Why is std::function not equality comparable?
This question also applies to boost::function and std::tr1::function.
std::function is not equality comparable:
#include <functional>
void foo() { }
int main() {
std::function<void()> f(foo), g(foo);
bool are_equal(f == g); // Error: f and g are not equality comparable
}
In C++11, the operator== and operator!= overloads just don't exist. In an early C++11 draft, the overloads were declared as deleted with the comment (N3092 §20.8.14.2):
// deleted overloads close possible hole in the type system
It does not say what the "possible hole in the type system" is. In TR1 and Boost, the overloads are declared but not defined. The TR1 specification comments (N1836 §3.7.2.6):
These member functions shall be left undefined.
[Note: the boolean-like conversion opens a loophole whereby two function instances can be compared via
==or!=. These undefinedvoidoperators close the loophole and ensure a compile-time error. —end note]
My understanding of the "loophole" is that if we have a bool conversion function, that conversion may be used in equality comparisons (and in other circumstances):
struct S {
operator bool() { return false; }
};
int main() {
S a, b;
bool are_equal(a == b); // Uses operator bool on a and b! Oh no!
}
I was under the impression that the safe-bool idiom in C++03 and the use of an explicit conversion function in C++11 was used to avoid this "loophole." Boost and TR1 both use the safe-bool idiom in function and C++11 makes the bool conversion function explicit.
As an example of a class that has both, std::shared_ptr both has an explicit bool conversion function and is equality comparable.
Why is std::function not equality comparable? What is the "possible hole in the type system?" How is it different from std::shared_ptr?
Answer
Why is
std::functionnot equality comparable?
std::function is a wrapper for arbitrary callable types, so in order to implement equality comparison at all, you'd have to require that all callable types be equality-comparible, placing a burden on anyone implementing a function object. Even then, you'd get a narrow concept of equality, as equivalent functions would compare unequal if (for example) they were constructed by binding arguments in a different order. I believe it's impossible to test for equivalence in the general case.
What is the "possible hole in the type system?"

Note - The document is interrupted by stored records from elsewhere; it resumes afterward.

(* ===== verification/ReactorProof.v ===== *)
(** What the event loop of reactor.c does, whatever the handler: an abstract
    server that knows, of every connection, its namespace and the reply it owes,
    and the proof that the loop implements it. *)
From S2P Require Import Prelude CText KvsSpec Rdb RdbProof Protocol Requests Netio Reactor.

Local Open Scope Z_scope.

(** * The abstract server *)

(** A connection: its namespace, and the reply that has not been sent yet. *)
Record link := Link { l_ns : string; l_out : option string }.
Record aserver (St : Type) := AServer {
  as_app : St;
  as_links : gmap Z link;
  as_sent : list (Z * string)
}.
Arguments AServer {St} _ _ _.
Arguments as_app {St} _.
Arguments as_links {St} _.
Arguments as_sent {St} _.

(** The bytes a reply puts on the wire; [None] when the length the handler
    returns reaches past the text and its NUL, or past the buffer. *)
Definition reply_bytes (r : reply) : option string :=
  if (0 <=? r_length r) && (r_length r <=? Z.of_nat (String.length (r_text r)) + 1)
     && (Z.of_nat (String.length (r_text r)) <? BUFFER_LENGTH)
  then Some (str_take (Z.to_nat (r_length r)) (r_text r +:+ String NUL "")) else None.

Section spec.
Context {St : Type} (handler : msg_handler St).
(** The listening sockets, and the descriptors of the rest of the process. *)
Context (L U : gset Z).

Definition as_set_app (x : St) (a : aserver St) := AServer x (as_links a) (as_sent a).
Definition as_set_links l (a : aserver St) := AServer (as_app a) l (as_sent a).
Definition as_add_sent x (a : aserver St) := AServer (as_app a) (as_links a) (as_sent a ++ [x]).

(** A new connection starts in "default".  Not specified: a descriptor that is in
    use, which [accept] does not return, or one beyond [conn_list]. *)
Definition spec_accept (fd : Z) : M (aserver St) unit :=
  a ← get_st;
  if (fd <? 0) then mret tt
  else if decide (fd ∈ U ∪ L ∨ is_Some (as_links a !! fd) ∨ Z.of_nat CONNECTION_SIZE ≤ fd) then ub
  else put_st (as_set_links (<[fd := Link "default" None]> (as_links a)) a).

(** The bytes that arrived are a request; the connection owes the reply. *)
Definition spec_recv (fd : Z) (l : link) (data : option string) : M (aserver St) unit :=
  match str_take (Z.to_nat BUFFER_LENGTH) <$> data with
  | None | Some EmptyString => modify (λ a, as_set_links (delete fd (as_links a)) a)
  | Some d =>
      r ← zoom as_app as_set_app
            (handler (overwrite d zero_buffer) (Z.of_nat (String.length d)) (PStr (l_ns l)));
      t ← some_or_ub (reply_bytes (h_reply r));
      let ns := match h_ns r with PStr ns => ns | _ => l_ns l end in
      modify (λ a, as_set_links (<[fd := Link ns (Some t)]> (as_links a)) a)
  end.

(** The reply goes out, as far as [send] takes it; the rest is dropped. *)
Definition sent_part (n : Z) (t : string) : option string :=
  if String.eqb t "" || (n <? 0) then None else Some (str_take (Z.to_nat n) t).
Definition spec_send (fd : Z) (ns t : string) (n : Z) : M (aserver St) unit :=
  modify (λ a, as_set_links (<[fd := Link ns None]> (as_links a)) a);;
  match sent_part n t with
  | None => mret tt
  | Some out => modify (as_add_sent (fd, out))
  end.

Definition spec_event (ev : event) : M (aserver St) unit :=
  let fd := ev_fd ev in
  a ← get_st;
  if has_event EPOLLIN ev then
    if decide (fd ∈ L) then spec_accept (a_accept (ev_answers ev)) else
    l ← some_or_ub (as_links a !! fd);
    spec_recv fd l (a_recv (ev_answers ev))
  else if has_event EPOLLOUT ev then
    l ← some_or_ub (as_links a !! fd);
    t ← some_or_ub (l_out l);
    spec_send fd (l_ns l) t (a_send (ev_answers ev))
  else mret tt.
Fixpoint spec_events (evs : list event) : M (aserver St) unit :=
  match evs with
  | [] => mret tt
  | ev :: evs' => spec_event ev;; spec_events evs'
  end.

(** What the server waits for: requests, or room for the reply it owes. *)
Definition link_mask (l : link) : Z := match l_out l with Some _ => EPOLLOUT | None => EPOLLIN end.
Definition interest (a : aserver St) (fd : Z) : option Z :=
  if decide (fd ∈ L) then Some EPOLLIN else link_mask <$> as_links a !! fd.
(** [epoll_wait] reports events of the interest list only (errors and hang-ups
    apart, which are other bits), and every descriptor once. *)
Definition reported (want : Z → option Z) (ev : event) : Prop :=
  ∃ mask, want (ev_fd ev) = Some mask ∧
    (has_event EPOLLIN ev = true → Z.land mask EPOLLIN ≠ 0) ∧
    (has_event EPOLLOUT ev = true → Z.land mask EPOLLOUT ≠ 0).
Definition legal (a : aserver St) (evs : list event) : Prop :=
  NoDup (ev_fd <$> evs) ∧ Forall (reported (interest a)) evs.
Fixpoint spec_loop (batches : list (list event)) (e : env) (a : aserver St)
    (Q : env → aserver St → Prop) : Prop :=
  match batches with
  | [] => Q e a
  | evs :: batches' =>
      legal a evs ∧ wp (spec_events evs) e a (λ _ e' a', spec_loop batches' e' a' Q)
  end.

(** * The invariant of the loop *)

Record conn_ok (fd : Z) (l : link) (c : conn) : Prop := {
  ck_fd : c_fd c = fd;
  ck_recv : c_r_action c = Some Recv_cb;
  ck_send : c_send_callback c = Some Send_cb;
  ck_ns : c_namespace c = l_ns l;
  ck_wbuffer : Z.of_nat (String.length (c_wbuffer c)) = BUFFER_LENGTH;
  ck_out : ∀ t, l_out l = Some t →
    c_wlength c = Z.of_nat (String.length t) ∧ Z.of_nat (String.length t) ≤ BUFFER_LENGTH ∧
    str_take (String.length t) (c_wbuffer c) = t
}.
Record serves (a : aserver St) (s : server St) : Prop := {
  se_size : length (sv_conns s) = CONNECTION_SIZE;
  se_app : sv_app s = as_app a;
  se_sent : k_sent (sv_kernel s) = as_sent a;
  se_apart : ∀ fd l, as_links a !! fd = Some l → fd ∉ U ∪ L;
  se_open : ∀ fd, fd ∈ k_open (sv_kernel s) ↔ fd ∈ U ∪ L ∨ is_Some (as_links a !! fd);
  se_interest : ∀ fd, k_interest (sv_kernel s) !! fd = interest a fd;
  se_listen : ∀ fd, fd ∈ L → 0 ≤ fd ∧ ∃ c, sv_conns s !! Z.to_nat fd = Some c ∧ c_r_action c = Some Accept_cb;
  se_link : ∀ fd l, as_links a !! fd = Some l →
    0 ≤ fd ∧ ∃ c, sv_conns s !! Z.to_nat fd = Some c ∧ conn_ok fd l c
}.

(** * The callbacks *)

Lemma to_nat_ne x y : 0 ≤ x → 0 ≤ y → x ≠ y → Z.to_nat x ≠ Z.to_nat y.
Proof. lia. Qed.

(** A connection gets a new state. *)
Lemma serves_put a s fd l c app sent b k' :
  serves a s → fd ∉ U ∪ L → 0 ≤ fd < Z.of_nat CONNECTION_SIZE → conn_ok fd l c →
  k_sent k' = sent → (∀ x, x ∈ k_open k' ↔ x = fd ∨ x ∈ k_open (sv_kernel s)) →
  k_interest k' = <[fd := link_mask l]> (k_interest (sv_kernel s)) →
  serves (AServer app (<[fd := l]> (as_links a)) sent)
    (Server app (<[Z.to_nat fd := c]> (sv_conns s)) b k').
Proof.
  intros [Hsz Happ Hsent Hap Hop Hint Hlis Hlk] Hfd Hr Hc Hk Ho Hi. split; simpl.
  - by rewrite length_insert.
  - done.
  - done.
  - intros x m Hx. destruct (decide (x = fd)) as [->|]; [done|]. rewrite lookup_insert_ne in Hx by done. eauto.
  - intros x. rewrite Ho, Hop. destruct (decide (x = fd)) as [->|].
    + rewrite lookup_insert_eq. split; [right; eauto|by left].
    + rewrite lookup_insert_ne by done. naive_solver.
  - intros x. rewrite Hi. unfold interest. simpl. destruct (decide (x = fd)) as [->|].
    + rewrite !lookup_insert_eq. rewrite decide_False by set_solver. done.
    + rewrite !lookup_insert_ne by done. by rewrite Hint.
  - intros x Hx. destruct (Hlis x Hx) as [Hx0 (c' & Hc' & Ha)]. split; [done|]. exists c'.
    rewrite list_lookup_insert_ne; [done|]. apply to_nat_ne; [lia|done|]. intros ->. set_solver.
  - intros x m Hx. destruct (decide (x = fd)) as [->|].
    + rewrite lookup_insert_eq in Hx. injection Hx as <-. split; [lia|]. exists c. split; [|done].
      apply list_lookup_insert_eq. rewrite Hsz. lia.
    + rewrite lookup_insert_ne in Hx by done. destruct (Hlk x m Hx) as [Hx0 (c' & Hc' & Ha)].
      split; [done|]. exists c'. rewrite list_lookup_insert_ne; [done|]. apply to_nat_ne; lia.
Qed.
(** A connection is closed. *)
Lemma serves_drop a s fd l c b :
  serves a s → as_links a !! fd = Some l →
  serves (as_set_links (delete fd (as_links a)) a)
    (Server (sv_app s) (<[Z.to_nat fd := c]> (sv_conns s)) b (k_closed fd (sv_kernel s))).
Proof.
  intros [Hsz Happ Hsent Hap Hop Hint Hlis Hlk] Hfd. pose proof (Hap _ _ Hfd) as Hout.
  destruct (Hlk _ _ Hfd) as [Hfd0 _]. split; simpl; try done.
  - by rewrite length_insert.
  - intros x m Hx. apply lookup_delete_Some in Hx as [_ Hx]. eauto.
  - intros x. rewrite elem_of_difference, elem_of_singleton, Hop. destruct (decide (x = fd)) as [->|].
    + rewrite lookup_delete_eq. split; [by intros [_ []]|]. intros [H|[? H]]; [by destruct Hout|done].
    + rewrite lookup_delete_ne by done. naive_solver.
  - intros x. unfold interest. simpl. destruct (decide (x = fd)) as [->|].
    + rewrite !lookup_delete_eq. rewrite decide_False by set_solver. done.
    + rewrite !lookup_delete_ne by done. apply Hint.
  - intros x Hx. destruct (Hlis x Hx) as [Hx0 (c' & Hc' & Ha)]. split; [done|]. exists c'.
    rewrite list_lookup_insert_ne; [done|]. apply to_nat_ne; [lia|done|]. intros ->. set_solver.
  - intros x m Hx. apply lookup_delete_Some in Hx as [Hne Hx]. destruct (Hlk x m Hx) as [Hx0 (c' & Hc' & Ha)].
    split; [done|]. exists c'. rewrite list_lookup_insert_ne; [done|]. apply to_nat_ne; lia.
Qed.
Lemma serves_app a s : serves a s → sv_app s = as_app a ∧ length (sv_conns s) = CONNECTION_SIZE.
Proof. by intros []. Qed.
(* ===== verification/ProactorProof.v ===== *)
(** The io_uring server with one client: requests that do not get shorter are
    answered as a finite map answers them; and what the shared buffers do to
    shorter requests and to a second client. *)
From S2P Require Import Prelude CText KvsSpec KvsArray KvsHash RbTree RbEngine SkipList SkipProof CacheModel CacheSpec CacheLru CacheLfu Vector Rdb RdbProof Protocol Requests Dispatch Engines Session Netio Reactor ReactorProof Clients Proactor.

Local Open Scope Z_scope.

(** * One client *)

(** The request arrives, then its reply is taken; the accept stays in flight. *)
Definition request_turns (r : request) : list (list (nat * answers)) :=
  [[(1%nat, Answers 0 (Some (request_line r)) 0 0)]; [(1%nat, Answers 0 None BUFFER_LENGTH 0)]].
Definition session_turns (rs : list request) : list (list (nat * answers)) :=
  concat (request_turns <$> rs).
(** What the client should read. *)
Fixpoint client_texts (ns : string) (rs : list request) (m : tagged) : list string :=
  match rs with
  | [] => []
  | r :: rs' => let '(t, m', ns') := answer_of ns r m in t :: client_texts ns' rs' m'
  end.
(** All of them go when their turn comes. *)
Fixpoint all_go (ns : string) (rs : list request) (m : tagged) : bool :=
  match rs with
  | [] => true
  | r :: rs' => goes ns r m && let '(_, m', ns') := answer_of ns r m in all_go ns' rs' m'
  end.
(** No request is shorter than the one before it. *)
Fixpoint growing (n : nat) (rs : list request) : Prop :=
  match rs with
  | [] => True
  | r :: rs' => (n ≤ String.length (request_line r))%nat ∧ growing (String.length (request_line r)) rs'
  end.

(** The process of the io_uring build. *)
Definition proactor_main (sock : Z * Z) (turns : list (list (nat * answers))) : M (pserver store) unit :=
  zoom ps_app ps_set_app init_kvengine;;
  proactor_start kvs_handler sock turns.

Section session.
Context (fs : gmap string string) (lfd fd : Z).
Context (Hfd : 0 ≤ fd < MAX_CONNECTIONS).
Definition accept_sqe : sqe := Sqe (UAccept lfd) (ConnInfo lfd EVENT_ACCEPT).
Definition recv_sqe : sqe := Sqe (URecv fd) (ConnInfo fd EVENT_READ).

(** Between two requests: the next one is awaited, and the buffer is empty after
    the longest request so far. *)
Record waiting (ns : string) (m : tagged) (n : nat) (sent : list (Z * string)) (e : env)
    (s : pserver store) : Prop := {
  wt_ring : r_inflight (ps_ring s) ++ r_prepared (ps_ring s) = [accept_sqe; recv_sqe];
  wt_done : r_completed (ps_ring s) = [];
  wt_buffer : ∃ w, ps_buffer s = w +:+ nuls (Z.to_nat BUFFER_LENGTH - n) ∧ String.length w = n;
  wt_size : (n < Z.to_nat BUFFER_LENGTH)%nat;
  wt_ns : ps_namespaces s !! Z.to_nat fd = Some ns;
  wt_sent : ps_sent s = sent;
  wt_store : ∃ ns0, serving fs ns0 m (ps_app s);
  wt_env : no_oom e;
  wt_values : line_values (values m);
  wt_ascii : ascii_text ns = true
}.

Lemma overwrite_prefix line w k :
  (String.length w ≤ String.length line)%nat →
  overwrite line (w +:+ nuls k) = line +:+ nuls (k - (String.length line - String.length w)).
Proof.
  intros Hl. unfold overwrite. f_equal.
  assert (Hd : ∀ j v, str_drop (String.length v + j) (v +:+ nuls k) = str_drop j (nuls k)).
  { intros j v. induction v as [|c v IH]; [done|]. exact IH. }
  replace (String.length line) with (String.length w + (String.length line - String.length w))%nat at 1 by lia.
  by rewrite Hd, str_drop_nuls.
Qed.

Lemma namespace_here e (s : pserver store) ns Q :
  ps_namespaces s !! Z.to_nat fd = Some ns → Q (PStr ns) e s → wp (get_connection_namespace fd) e s Q.
Proof.
  intros Hns HQ. unfold get_connection_namespace, in_connections. wp_step. wp_step.
  rewrite (proj2 (Z.leb_le _ _)), (proj2 (Z.ltb_lt _ _)) by lia. rewrite Hns. simpl. by do 3 wp_step.
Qed.

(** A turn in which the operation beside the accept completes. *)
Lemma wp_turn q ans e (s : pserver store) Q :
  r_inflight (ps_ring s) ++ r_prepared (ps_ring s) = [accept_sqe; q] → r_completed (ps_ring s) = [] →
  wp (perform (sq_op q) ans) e (ps_set_ring (Ring [] [accept_sqe; q] []) s) (λ res e1 s1,
    wp (handle_cqe kvs_handler lfd (Cqe (sq_data q) res)) e1
      (ps_set_ring (Ring [] [accept_sqe] [Cqe (sq_data q) res]) s1) (λ _ e2 s2,
        let r := ps_ring s2 in
        Q tt e2 (ps_set_ring (Ring (r_prepared r) (r_inflight r) (drop 1 (r_completed r))) s2))) →
  wp (proactor_turn kvs_handler lfd [(1%nat, ans)]) e s Q.
Proof.
  intros Hring Hdone H. unfold proactor_turn, io_uring_submit. wp_step. wp_step. cbv zeta. rewrite Hring, Hdone.
  wp_step. cbn [completes]. wp_step. unfold complete. wp_step. wp_step.
  cbn [ps_ring ps_set_ring r_inflight r_prepared r_completed lookup list_lookup]. wp_step.
  eapply wp_mono; [exact H|]. intros res e1 s1 H1. wp_step. wp_step. wp_step. wp_step.
  cbn [ps_ring ps_set_ring r_inflight r_prepared r_completed]. change (delete 1%nat [accept_sqe; q]) with [accept_sqe].
  change (take BATCH_LENGTH ([] ++ [?x])) with [x]. cbn [app length handle_cqes]. wp_step. wp_step.
  eapply wp_mono; [exact H1|]. intros ? e2 s2 H2. wp_step. wp_step. exact H2.
Qed.

Lemma wp_prepare op info e (s : pserver store) Q :
  (length (r_prepared (ps_ring s)) < ENTRIES_LENGTH)%nat →
  Q tt e (ps_set_ring (Ring (r_prepared (ps_ring s) ++ [Sqe op info]) (r_inflight (ps_ring s)) (r_completed (ps_ring s))) s) →
  wp (prepare op info) e s Q.
Proof. intros Hl HQ. unfold prepare. wp_step. wp_step. rewrite decide_True by done. by wp_step. Qed.
(* ===== verification/NtyRules.v ===== *)
(** Rules for programs of coroutines that wait without a timeout: the invariant of
    the scheduler (which coroutine waits for which descriptor, which are ready,
    which runs), and what every operation does to it. *)
From S2P Require Import Prelude CText KvsSpec Rdb Protocol Netio Reactor NtySched.

Local Open Scope Z_scope.

(** * Status bits *)

Lemma has_bit_or a b x : has_bit (Z.lor a b) x = has_bit a x || has_bit b x.
Proof.
  unfold has_bit. rewrite Z.land_lor_distr_l, <-negb_andb. f_equal. apply eq_true_iff_eq.
  rewrite andb_true_iff, !Z.eqb_eq. apply Z.lor_eq_0_iff.
Qed.
(** Neither new nor at its end; and not waiting either. *)
Definition calm (status : Z) : Prop :=
  has_bit status NTY_COROUTINE_STATUS_NEW = false ∧ has_bit status NTY_COROUTINE_STATUS_EXITED = false.
Definition awake (status : Z) : Prop :=
  calm status ∧ has_bit status NTY_COROUTINE_STATUS_WAIT_READ = false ∧
  has_bit status NTY_COROUTINE_STATUS_WAIT_WRITE = false.
Lemma calm_or a b : calm a → calm b → calm (Z.lor a b).
Proof. intros [H1 H2] [H3 H4]. split; by rewrite has_bit_or, ?H1, ?H2, ?H3, ?H4. Qed.
#[export] Hint Resolve calm_or : kvs.

(** The fields of a process that has been changed. *)
Ltac pr_cbn :=
  cbn [pr_sched pr_heap pr_kernel pr_now pr_world pr_set_sched pr_set_heap pr_set_kernel pr_set_now pr_set_world].

(** * The invariant *)

Section rules.
Context {P W : Type}.
Implicit Types (s : process P W) (x y : loc) (p : P).
(** The descriptor of the scheduler's own events. *)
Context (evfd : Z).
(** [nx.number_connected_components] counts the classes of mutually
    reachable nodes. *)
Lemma number_connected_components_spec (g : Graph) :
  graph_wf g →
  ∃ reps, component_representatives g reps ∧
          number_connected_components g = Z.of_nat (length reps).
Proof.
  intros Hwf. unfold number_connected_components.
  destruct (components_fold_inv g (nodes g) Hwf (λ v Hv, Hv) ∅ 0 [])
    as (reps & (Hcount & Hnd & Hnodes & Hseen & Hsep) & Hall & _).
  { split_and!; [done | constructor | by intros r ?%elem_of_nil | |
                 by intros r r' ?%elem_of_nil].
    intros v. split; [by intros ?%not_elem_of_empty|].
    by intros (r & ?%elem_of_nil & _). }
  exists reps. split; [|done]. split_and!; [done..| |done].
  intros v Hv. by apply Hseen, Hall.
Qed.

(** One class exactly when the graph is connected. *)
Lemma component_representatives_connected (g : Graph) (reps : list Z) :
  graph_wf g → nodes g ≠ [] →
  component_representatives g reps →
  (0 < length reps)%nat ∧ (length reps = 1%nat ↔ connected g).
Proof.
  intros Hwf Hne (Hnd & Hnodes & Hcover & Hsep).
  assert (0 < length reps)%nat as Hpos.
  { destruct (nodes g) as [|v l] eqn:Hn; [done|].
    destruct (Hcover v) as (r & Hr & _); [left|].
    destruct reps; [by apply elem_of_nil in Hr | simpl; lia]. }
  split; [done|]. split.
  - intros Hone. destruct reps as [|r [|? ?]]; simplify_eq/=.
    apply (connected_from g Hwf r); [apply Hnodes; left|].
    intros v Hv. destruct (Hcover v Hv) as (r' & ->%list_elem_of_singleton & Hw).
    done.
  - intros [_ Hall]. destruct reps as [|r [|r' reps]]; simpl in *; [lia | done |].
    assert (r = r'); [|subst; apply NoDup_cons in Hnd as [Hnd _]; set_solver].
    apply Hsep; [left | right; left |].
    apply Hall; apply Hnodes; [left | right; left].
Qed.

(** The statistics of a graph with nodes, field by field. *)
Lemma statistics_fields (g : Graph) :
  graph_wf g → nodes g ≠ [] →
  ∃ st, get_network_statistics g = Ok st ∧
        total_airports st = Z.of_nat (length (nodes g)) ∧
        total_routes st = number_of_edges g ∧
        avg_connections st = np_mean (degree g <$> nodes g) ∧
        py_max (degree g <$> nodes g) = Ok (max_connections st) ∧
        connected_components st = number_connected_components g ∧
        ((connected g ∧ ∃ d : nat, diameter st = PyInt (Z.of_nat d)) ∨
         (¬ connected g ∧ diameter st = PyStr not_connected_text)).
Proof.
  intros Hwf Hne. unfold get_network_statistics.
  rewrite (mapM_Ok _ (degree g)).
  2:{ intros n Hn. by apply connections_degree, (wf_dom g Hwf). }
  cbn [mbind result_bind].
  destruct (py_max_spec (degree g <$> nodes g)) as (m & Hm & _).
  { by destruct (nodes g). }
  rewrite Hm. cbn [mbind result_bind].
  destruct (is_connected_spec g Hwf Hne) as (b & -> & Hb).
  cbn [mbind result_bind]. destruct b.
  - assert (connected g) as Hconn by by apply Hb.
    destruct (nx_diameter_spec g Hwf Hconn) as (d & -> & Hd).
    cbn [mbind result_bind]. eexists. split; [done|]. simpl.
    split_and!; [done..|]. left. split; [done | by exists d].
  - cbn [mbind result_bind]. eexists. split; [done|]. simpl.
    split_and!; [done..|]. right. split; [|done]. intros Hconn%Hb. done.
Qed.

Lemma nodes_build_nonempty (airports_df : list Airport)
    (routes_df : list Route) :
  airports_df ≠ [] → nodes (_build_graph airports_df routes_df) ≠ [].
Proof.
  destruct airports_df as [|a l]; [done|]. intros _ Hnil.
  assert (airport_id a ∈ nodes (_build_graph (a :: l) routes_df)) as Hin.
  { apply elem_of_nodes_build. unfold airport_ids. rewrite fmap_cons. left. }
  rewrite Hnil in Hin. by apply elem_of_nil in Hin.
Qed.

(** For a non-empty airport table, [connected_components] is the number of
    classes of mutually reachable airports: there is a list with one airport
    of every class, and the field is its length. *)
Theorem statistics_connected_components (airports_df : list Airport)
    (routes_df : list Route) :
  airports_df ≠ [] →
  let g := _build_graph airports_df routes_df in
  ∃ st reps,
    get_network_statistics g = Ok st ∧
    component_representatives g reps ∧
    connected_components st = Z.of_nat (length reps).
Proof.
  intros Hne g.
  pose proof (graph_wf_build airports_df routes_df) as Hwf. fold g in Hwf.
  destruct (statistics_fields g Hwf) as (st & Hst & _ & _ & _ & _ & Hcc & _).
  { by apply nodes_build_nonempty. }
  destruct (number_connected_components_spec g Hwf) as (reps & Hreps & Hn).
  exists st, reps. split_and!; [done..|]. by rewrite Hcc.
Qed.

I would guess this means it's easier to delete the operators, and know for certain that using them will never give valid code, than to prove there's no possibility of unwanted implicit conversions occurring in some previously undiscovered corner case.
How is it different from
std::shared_ptr?
std::shared_ptr has well-defined equality semantics; two pointers are equal if and only if they are either both empty, or both non-empty and pointing to the same object.